It may be of interest to mention in connection with the title of Earle's book that the phrase of Menenius Agrippa in Coriolanus. – "The Map of my Microcosm" actually occurs as a title of a book of characters by H. Broune, 1642, the alternative description being "a morall description of man newly compiled into Essays.

Bliss's MS. book illustrates what I have said in the preface of the change in the character-sketch. The essay and the pamphlet gradually usurp the place of social studies. The great mass of the "characters" of the last half of the seventeenth century are political or religious. On the other hand, while the only prose character in Bliss of the sixteenth century deals with the criminal classes, "a discoverie of ten English leapers verie noisome and hurtfull to the Church and Commonwealth," quoted in his MS. notebook, mixes such characters with "the Simoniacke," "the murmurer," "the covetous man." The date is 1592. (The Tincker of Torvey (1630) also exhibits this mixture.)

It may be worth while to add a few titles of books of characters, as illustrating the range of this class of literature, or as being in themselves interesting. They are from Bliss's own notes in his own copy of his book or in the MS. note book before referred to.

1. "The Coffee-House – a character."



2. Also a character of coffee and coffee-houses. "It was first brought into England when the palats of the English were as fanaticall as their brains… The Englishman will be a la mode de France. With the barbarous Indian he smooks tobacco: with the Turk he drinks coffee."

3. News from the new Exchange. The commonwealth of ladies. Printed in the year of women with out Grace, 1650.

4. There are many countries characterized – Italy, Spain, Holland, Scotland. 'Holland' is in verse. It bears out Earle's contemptuous references to the Dutch. It is here called "The offscouring of the British land."

"This indigested vomit of the seaFell to the Dutch by just propriety."

1672. [It will be found among Marvell's satires, but Bliss does not mention this.]

5. "Scotland characteriz'd: in a letter to a young gentleman to dissuade him from an intended journey thither, 1701."

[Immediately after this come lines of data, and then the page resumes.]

(** A scan that does not panic returns and reports exactly the
    duration-times-duration multiplications of the tree, as the
    specification reads them, one diagnostic each and in traversal order:
    K diagnostics when the tree holds K of them. *)
Theorem scan_counts_duration_products (pass : Pass) (s : PassState) :
  (∀ s', scan format_Node pass s ≠ Panic s') →
  let products := filter (λ n, durationProduct_spec pass n = true)
                         (inspector_New (Files pass)) in
  ∃ s', scan format_Node pass s = Done tt s'
    ∧ diagnostics s' = diagnostics s ++ map (diagnosticOf format_Node) products
    ∧ length (diagnostics s') = length (diagnostics s) + length products.
Proof.
  intros Hnp products.
  assert (∀ n, n ∈ inspector_New (Files pass) → kindOf n = KBinaryExpr →
               verdict pass n ≠ Panicked) as Hv.
  { intros n Hn Hk Hp.
    destruct (proj2 (for_each_check_panics format_Node pass
                (filter (λ n, kindOf n ∈ [KBinaryExpr])
                        (inspector_New (Files pass))) s)) as [s' Hs'].
    - exists n. split; [|done]. apply list_elem_of_filter.
      split; [|done]. rewrite Hk. apply list_elem_of_here.
    - by apply (Hnp s'). }
  exists (reported format_Node s products). split_and!.
  - unfold scan, Preorder. rewrite for_each_check_done.
    + rewrite (filter_flagged_binary format_Node). unfold products.
      do 2 f_equal. apply filter_ext_Forall, Forall_forall. intros n Hn.
      rewrite flagged_verdict.
      destruct n as [ | |id X p op Y| | | | ]; try done.
      destruct (verdict pass (BinaryExpr id X p op Y)) as [b|] eqn:E.
      * apply verdict_returns_spec in E as <-. split; congruence.
      * by destruct (Hv _ Hn eq_refl).
    + apply Forall_forall. intros n [Hk Hn]%list_elem_of_filter.
      apply Hv; [done|]. by apply list_elem_of_singleton in Hk.
  - done.
  - simpl. by rewrite length_app, length_map.
Qed.

End Counting.

(** [d * deadlines.Sub(x)] and [d * scale(x)], durations; no type is
    recorded for [x]. *)
Definition subCall : Node :=
  CallExpr 7
    (SelectorExpr 5 (Ident (mkIdent 3 14 "deadlines")) (mkIdent 4 24 "Sub"))
    27 [unbound] 29.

6. "The noble cavalier characterized," "& a rebellious caviller cauterized," 1644 or 5. An answer to Wither's Campo Musæ. A vigorous preface says – "To begin roundly, soundly, and profoundly, the Cavalier is a gentleman." By John Taylor.

7. Lucifer's Lacky: the true character of a dissembling Brownist, 1641.

8. "The Tincker of Torvey: a scholler, a cobler, a tincker, a smith; with Bluster, a seaman, travel from Billingsgate to Gravesend." 1650.

9. "The interpreter," 1622, deals with "three principall terms of state – a puritan, a Protestant, a papist."

10. "The Joviall Crew; or the Devill turn'd Ranter." 1651.

11. τα διαφεροντα; or divine characters, in two parts, will have an interest for Bristol readers; it is "by that late burning and shining lamp, Master Samuel Crook, B.D., late Pastor of Wrington in Somerset, who being dead yet speaketh." 1658.

12. "A character of the Religion and manners of Phanatiques in Generall," 1660, includes in the list "Seekers and Enthusiasts." The last sounds strange as a species.

13. "The character of an Ignoramus Doctor," 1681, recalls The Microcosmography.

14. The captive Captain, or the restrained Cavalier," 1665, also, in part, suggests Earle. "Of a Prison," "The anatomy of a Jayler," "The lean Prisoner," "The restrained Cavalier and his melancholy."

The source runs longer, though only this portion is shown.